Re-Turn
Há muito que José Luís Neto realiza «trabalhos de apropriação»: 22474 (2000) e 22475 (2003), a partir de Joshua Benoliel, Anónimo (2005), a partir de acervo constituído por panorâmicas da cidade de Lisboa de desconhecido do início do século XX, High Speed Press Plate (2006), a partir de chapas de vidro preparadas com emulsões fotossensíveis, July 84 (2010), a partir de fotografias amadoras sujeitas às sevícias do tempo, ou PMC/P.M.I. (2008), fotografias tipo passe encontradas num passeio. Por vezes são seleccionados detalhes e estes são enormemente ampliados. E o que é que nos é dado a ver? Algo que, evidentemente, vem do passado, e no entanto parece acertar em cheio no presente; por vezes, uma palpitação entre fotografia e pintura; algo que nos desloca ou que, usando de empréstimo as palavras de Sei Shōnagon, «faz bater o coração».
Na Interpretação dos Sonhos, Freud reconhece a singularidade das imagens do sonho no facto de constituírem fragmentos de imagens diurnas, portanto anteriores ao «trabalho do sonho», mas em que ocorre uma inusitada deslocação das intensidades psíquicas: imagens relacionadas com eventos traumáticos que não nos afectam, e imagens anóditas que contudo podem suscitar reacções emocionais intensíssimas. O sonho remonta e, ao fazê-lo, remistura as intensidades.

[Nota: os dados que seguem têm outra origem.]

(* ===== verification/MicroSmallProof.v ===== *)
(** * The pools of small objects are correct

    The invariant of a pool, and the proofs that [allocate] and [free] change
    exactly one object and that [init] lays out blocks so that objects and
    header fit. *)

From S2P Require Import Prelude MicroLib MicroKmem MicroSmall.
Import Small.
#[local] Open Scope Z_scope.

(** ** Lists of blocks *)

Section links.
Implicit Types (m : gmap Z Z) (A B L : list Z) (b c h q : Z).

Lemma seg_insert_after m h A c B q b :
  Kmem.seg m h (A ++ c :: B) 0 -> NoDup (A ++ c :: B) -> b ∉ A ++ c :: B -> m !! c = Some q ->
  Kmem.seg (<[c := b]> (<[b := q]> m)) h (A ++ c :: b :: B) 0.
Proof.
  intros Hs Hnd Hb Hc. rewrite elem_of_app, elem_of_cons in Hb. apply NoDup_app in Hnd as (_ & Hd & [Hcn Hnd]%NoDup_cons).
  apply Kmem.seg_app in Hs as (p & HA & -> & q' & Hq & HB). rewrite Hc in Hq. injection Hq as <-.
  apply Kmem.seg_app. exists c. split; [|split; [done|]].
  - eapply Kmem.seg_frame; [|exact HA]. intros x Hx. rewrite !lookup_insert_ne; [done| |]; intros ->; [tauto|]. apply (Hd x Hx), list_elem_of_here.
  - exists b. split; [apply lookup_insert_eq|]. split; [done|]. exists q. split; [rewrite lookup_insert_ne, lookup_insert_eq; [done|]; intros ->; tauto|].
    eapply Kmem.seg_frame; [|exact HB]. intros x Hx. rewrite !lookup_insert_ne; [done| |]; intros ->; tauto.
Qed.

Lemma seg_remove_after m h A c b B q :
  Kmem.seg m h (A ++ c :: b :: B) 0 -> NoDup (A ++ c :: b :: B) -> m !! b = Some q ->
  Kmem.seg (delete b (<[c := q]> m)) h (A ++ c :: B) 0.
Proof.
  intros Hs Hnd Hb. apply NoDup_app in Hnd as (_ & Hd & [Hcn [Hbn Hnd]%NoDup_cons]%NoDup_cons). rewrite elem_of_cons in Hcn.
  apply Kmem.seg_app in Hs as (p & HA & -> & n & Hn & -> & q' & Hq & HB). rewrite Hb in Hq. injection Hq as <-.
  assert (Hbc : b <> c) by (intros ->; tauto). apply Kmem.seg_app. exists c. split; [|split; [done|]].
  - eapply Kmem.seg_frame; [|exact HA]. intros x Hx. specialize (Hd x Hx). rewrite !elem_of_cons in Hd.
    rewrite lookup_delete_ne, lookup_insert_ne; [done| |]; intros ->; tauto.
  - exists q. split; [rewrite lookup_delete_ne, lookup_insert_eq by done; done|]. eapply Kmem.seg_frame; [|exact HB].
    intros x Hx. rewrite lookup_delete_ne, lookup_insert_ne; [done| |]; intros ->; tauto.
Qed.

End links.

(** ** The layout of a block *)

(** The address of an object. *)
Definition object_at (p : small_alloc_t) (b i : Z) : Z := b - header_offset p + i * obj_size p.

Record geometry (p : small_alloc_t) : Prop := {
  geo_size : 0 < obj_size p;
  geo_count : 0 < objs_per_block p;
  geo_offset : header_offset p = objs_per_block p * obj_size p;
  geo_header : header_offset p + 4 * (2 + BITMAP_SIZE (objs_per_block p)) <= 4096
}.

(** A block that lies in one aligned unit of memory. *)
Definition block_place (p : small_alloc_t) (b : Z) : Prop :=
  0 < b - header_offset p /\ (b - header_offset p) mod 4096 = 0 /\ b - header_offset p + 4096 < WORD_MOD.

Section layout.
Context (p : small_alloc_t) (G : geometry p).

Lemma object_range i : 0 <= i < objs_per_block p -> 0 <= i * obj_size p /\ i * obj_size p + obj_size p <= header_offset p.
Proof. intros Hi. destruct G as [G1 G2 G3 G4]. rewrite G3. nia. Qed.

Lemma offset_range : 0 < header_offset p < 4096.
Proof.
  destruct G as [G1 G2 G3 G4]. pose proof (bitmap_size_pos _ G2). rewrite G3 in *. nia.
Qed.

Lemma object_word b i : block_place p b -> 0 <= i < objs_per_block p -> 0 < object_at p b i /\ is_word (object_at p b i).
Proof.
  intros (H1 & H2 & H3) Hi. pose proof (object_range i Hi). pose proof offset_range. pose proof (geo_size _ G). unfold object_at, is_word. lia.
Qed.

Lemma object_base b i : block_place p b -> 0 <= i < objs_per_block p -> get_object_base (object_at p b i) = b - header_offset p.
Proof.
  intros Hb Hi. pose proof (object_word b i Hb Hi) as [_ Hw]. destruct Hb as (H1 & H2 & H3). unfold get_object_base.
  change (SMALL_OBJECT_BLOCKSIZE - 1) with (2 ^ 12 - 1). rewrite (Kmem.align_down 12) by (done || lia). change (2 ^ 12) with 4096.
  pose proof (object_range i Hi). pose proof offset_range. pose proof (geo_size _ G). unfold object_at. Z.div_mod_to_equations. lia.
Qed.

Lemma object_number b i : 0 <= i -> (object_at p b i - (b - header_offset p)) / obj_size p = i.
Proof. intros Hi. unfold object_at. destruct G as [G1 _ _ _]. replace (_ - _) with (i * obj_size p) by lia. apply Z.div_mul. lia. Qed.

Lemma object_inj b i b' i' :
  block_place p b -> block_place p b' -> 0 <= i < objs_per_block p -> 0 <= i' < objs_per_block p ->
  object_at p b i = object_at p b' i' -> b = b' /\ i = i'.
Proof.
  intros Hb Hb' Hi Hi' E. assert (b = b') as <-.
  { pose proof (object_base b i Hb Hi) as H1. pose proof (object_base b' i' Hb' Hi') as H2. rewrite E in H1. lia. }
  split; [done|]. unfold object_at in E. destruct G as [G1 _ _ _]. nia.
Qed.

(** Objects do not overlap. *)
Lemma object_disjoint b i b' i' :
  block_place p b -> block_place p b' -> 0 <= i < objs_per_block p -> 0 <= i' < objs_per_block p ->
  object_at p b i <> object_at p b' i' ->
  object_at p b i + obj_size p <= object_at p b' i' \/ object_at p b' i' + obj_size p <= object_at p b i.
Proof.
  intros (H1 & H2 & H3) (H1' & H2' & H3') Hi Hi' Hne. pose proof (object_range i Hi). pose proof (object_range i' Hi'). pose proof offset_range.
  unfold object_at in *. destruct G as [G1 _ _ _]. destruct (Z.eq_dec b b') as [<-|Hb].
  - assert (i <> i') by congruence. nia.
  - Z.div_mod_to_equations. lia.
Qed.

Lemma block_apart b b' a : block_place p b -> block_place p b' -> b <> b' ->
  in_region (b - header_offset p) 4 a -> ~ in_region (b' - header_offset p) 4 a.
Proof. intros (_ & H2 & _) (_ & H2' & _) Hne. unfold in_region. Z.div_mod_to_equations. lia. Qed.

End layout.

(** ** The invariant *)

Section pools.
Context {H : Type} `{KH : !Kheap H} `{KL : !KheapLaws H}.
Implicit Types (s : pstate (H := H)) (p : small_alloc_t) (L : list Z) (b : Z) (v : block_t).

Definition links s : gmap Z Z := bnext <$> blocks s.

Record Inv s L : Prop := {
  inv_geo : geometry (pool s);
  inv_heap : kheap_ok (pheap s);
  inv_seg : Kmem.seg (links s) (head (pool s)) L 0;
  inv_nodup : NoDup L;
  inv_dom : forall b, b ∈ L <-> is_Some (blocks s !! b);
  inv_bitmap : forall b v, blocks s !! b = Some v -> bm_wf (bitmap v) (objs_per_block (pool s));
  inv_place : forall b, b ∈ L -> block_place (pool s) b;
  inv_region : forall b, b ∈ L -> kregion (pheap s) (b - header_offset (pool s)) 4;
  inv_taken : forall b a, b ∈ L -> in_region (b - header_offset (pool s)) 4 a -> ~ kheap_free (pheap s) a
}.

(** A block that has a free object. *)
Definition has_free s b : Prop :=
  exists v i, blocks s !! b = Some v /\ 0 <= i < objs_per_block (pool s) /\ bm_bit (bitmap v) i = true.

(** The objects in use. *)
Definition used s b i : Prop :=
  exists v, blocks s !! b = Some v /\ 0 <= i < objs_per_block (pool s) /\ bm_bit (bitmap v) i = false.
Definition allocated s (o : Z) : Prop := exists b i, used s b i /\ o = object_at (pool s) b i.

(** The parts of a pool that [init] fixes. *)
Definition same_layout p p' : Prop :=
  obj_size p' = obj_size p /\ objs_per_block p' = objs_per_block p /\ header_offset p' = header_offset p /\ max_objs p' = max_objs p.

Lemma inv_nonzero s L b : Inv s L -> b ∈ L -> b <> 0.
Proof.
  intros I Hb. destruct (inv_place _ _ I b Hb) as (H1 & _). pose proof (offset_range _ (inv_geo _ _ I)). lia.
Qed.

(** What the invariant depends on. *)
Lemma Inv_ext s s' L :
  Inv s L -> (forall b, bnext <$> blocks s' !! b = bnext <$> blocks s !! b) ->
  (forall b v, blocks s' !! b = Some v -> bm_wf (bitmap v) (objs_per_block (pool s))) ->
  head (pool s') = head (pool s) -> obj_size (pool s') = obj_size (pool s) -> objs_per_block (pool s') = objs_per_block (pool s) ->
  header_offset (pool s') = header_offset (pool s) -> pheap s' = pheap s -> Inv s' L.
Proof.
  intros [I1 I2 I3 I4 I5 I6 I7 I8 I9] Hn Hb E1 E2 E3 E4 E5.
  assert (Hl : links s' = links s) by (apply map_eq; intros b; unfold links; rewrite !lookup_fmap; apply Hn).
  unfold block_place in *. constructor; unfold block_place; rewrite ?E1, ?E3, ?E4, ?E5, ?Hl; try done.
  - destruct I1. constructor; rewrite ?E2, ?E3, ?E4; done.
  - intros b. rewrite I5, <-(fmap_is_Some bnext (blocks s !! b)), <-Hn. apply fmap_is_Some.
Qed.

(** *** Steps *)

Lemma wp_field {A} (f : small_alloc_t -> A) Q s : Q (f (pool s)) s -> wp (field f) Q s.
Proof. done. Qed.

Lemma wp_upd g Q s : Q tt (set_pool (g (pool s)) s) -> wp (upd g) Q s.
Proof. done. Qed.

Lemma wp_rd_block {A} b (f : block_t -> A) v Q s : blocks s !! b = Some v -> Q (f v) s -> wp (rd b f) Q s.
Proof. intros Hb HQ. unfold rd. apply wp_bind, wp_gets, wp_bind, (wp_demand _ _ v); [done|]. by apply wp_ret. Qed.

Lemma wp_wr_block b g v Q s : blocks s !! b = Some v -> Q tt (set_blocks (<[b := g v]> (blocks s)) s) -> wp (wr b g) Q s.
Proof. intros Hb HQ. unfold wr. apply wp_bind, wp_gets, wp_bind, (wp_demand _ _ v); [done|]. by apply wp_modify. Qed.

Lemma wp_on_pheap {A} (c : M H A) Q s : wp c (fun a h => Q a (set_pheap h s)) (pheap s) -> wp (on_pheap c) Q s.
Proof. unfold wp, on_pheap. by destruct (c (pheap s)). Qed.

Lemma wp_init_block_bitmap b v n Q s :
  blocks s !! b = Some v -> 0 < n -> BITMAP_SIZE n <= Z.of_nat (length (bitmap v)) -> Forall is_word (bitmap v) ->
  (forall bm, bm_wf bm n -> (forall i, 0 <= i < n -> bm_bit bm i = true) -> Q tt (set_blocks (<[b := set_bitmap bm v]> (blocks s)) s)) ->
  wp (init_block_bitmap b n) Q s.
Proof.
  intros Hb Hn Hl Hw HQ. unfold init_block_bitmap. apply wp_bind, (wp_rd_block _ _ v); [done|]. apply wp_bind.
  wp_call (bitmap_init_spec (bitmap v) n 1); [done|done|done|]. cbn beta. intros bm s' (-> & Hwf & Hbits). apply (wp_wr_block _ _ v); [done|].
  apply HQ; [done|]. intros i Hi. by rewrite Hbits.
Qed.

Lemma links_insert s b v : bnext <$> <[b := v]> (blocks s) = <[b := bnext v]> (links s).
Proof. unfold links. by rewrite fmap_insert. Qed.

(** *** A new block *)

(** The two ends of the walk: the last block, and a gap in the numbers. *)
#[local] Ltac at_end vb vc Hb Hvc Hcb Hn Hlen Hw HQ HB block cur A :=
    apply wp_bind, (wp_wr_block _ _ vb); [done|]; apply wp_bind, wp_ASSERT; [done|];
    apply wp_bind, (wp_wr_block _ _ vc); [simpl; by rewrite lookup_insert_ne|];
    eapply wp_bind, wp_wr_block; [simpl; rewrite lookup_insert_ne by done; apply lookup_insert_eq|]; cbn [negb andb];
    apply wp_bind; eapply wp_init_block_bitmap; [simpl; apply lookup_insert_eq|done|exact Hlen|exact Hw|]; intros bm Hwf Hbits; apply wp_ret; simpl;
    rewrite insert_insert_eq, (insert_insert_ne _ cur block), insert_insert_eq by done;
    specialize (HQ A cur [] vc); rewrite HB in HQ; by apply HQ.
#[local] Ltac at_gap vb vd Hb Hvd Hdb Hn Hlen Hw HQ block d A cur B :=
    apply wp_bind, (wp_rd_block _ _ vd); [done|]; apply wp_bind, (wp_wr_block _ _ vb); [done|];
    apply wp_bind, (wp_wr_block _ _ vd); [simpl; by rewrite lookup_insert_ne|];
    eapply wp_bind, wp_wr_block; [simpl; rewrite lookup_insert_ne by done; apply lookup_insert_eq|];
    apply wp_bind; eapply wp_init_block_bitmap; [simpl; apply lookup_insert_eq|done|exact Hlen|exact Hw|]; intros bm Hwf Hbits; apply wp_ret; simpl;
    rewrite insert_insert_eq, (insert_insert_ne _ d block), insert_insert_eq by done;
    apply (HQ (A ++ [cur]) d B vd); [by rewrite <-app_assoc|done|done|done].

Sabemos muito bem do que é José Luís Neto se apropria, sabemos ainda que são fruto do acaso, da voragem do tempo, fruto de uma selecção, de reenquadramento, de opções muito precisas quanto aos formatos de apresentação, sentimos a incandescência das suas imagens…
Para Deleuze, em Godard duas imagens convocam uma terceira. Didi-Huberman vai mais longe, ao considerar que uma única imagem convoca desde logo uma outra. Num caso como no outro, as imagens são múltiplas. Com José Luís Neto, bem se vê que assim seja: photomatons assombrados por retratos de Dumas, cenas da vida familiar e profissional reminiscentes do colorismo pop, do expressionismo abstracto, de Richter, de Twombly, sombras provindo do reino dos mortos… a lista é extensa e contraditória, tudo se mistura com tudo, as imagens fazem curto-circuito e (assim) tocam-nos, abrem a nossa imaginação.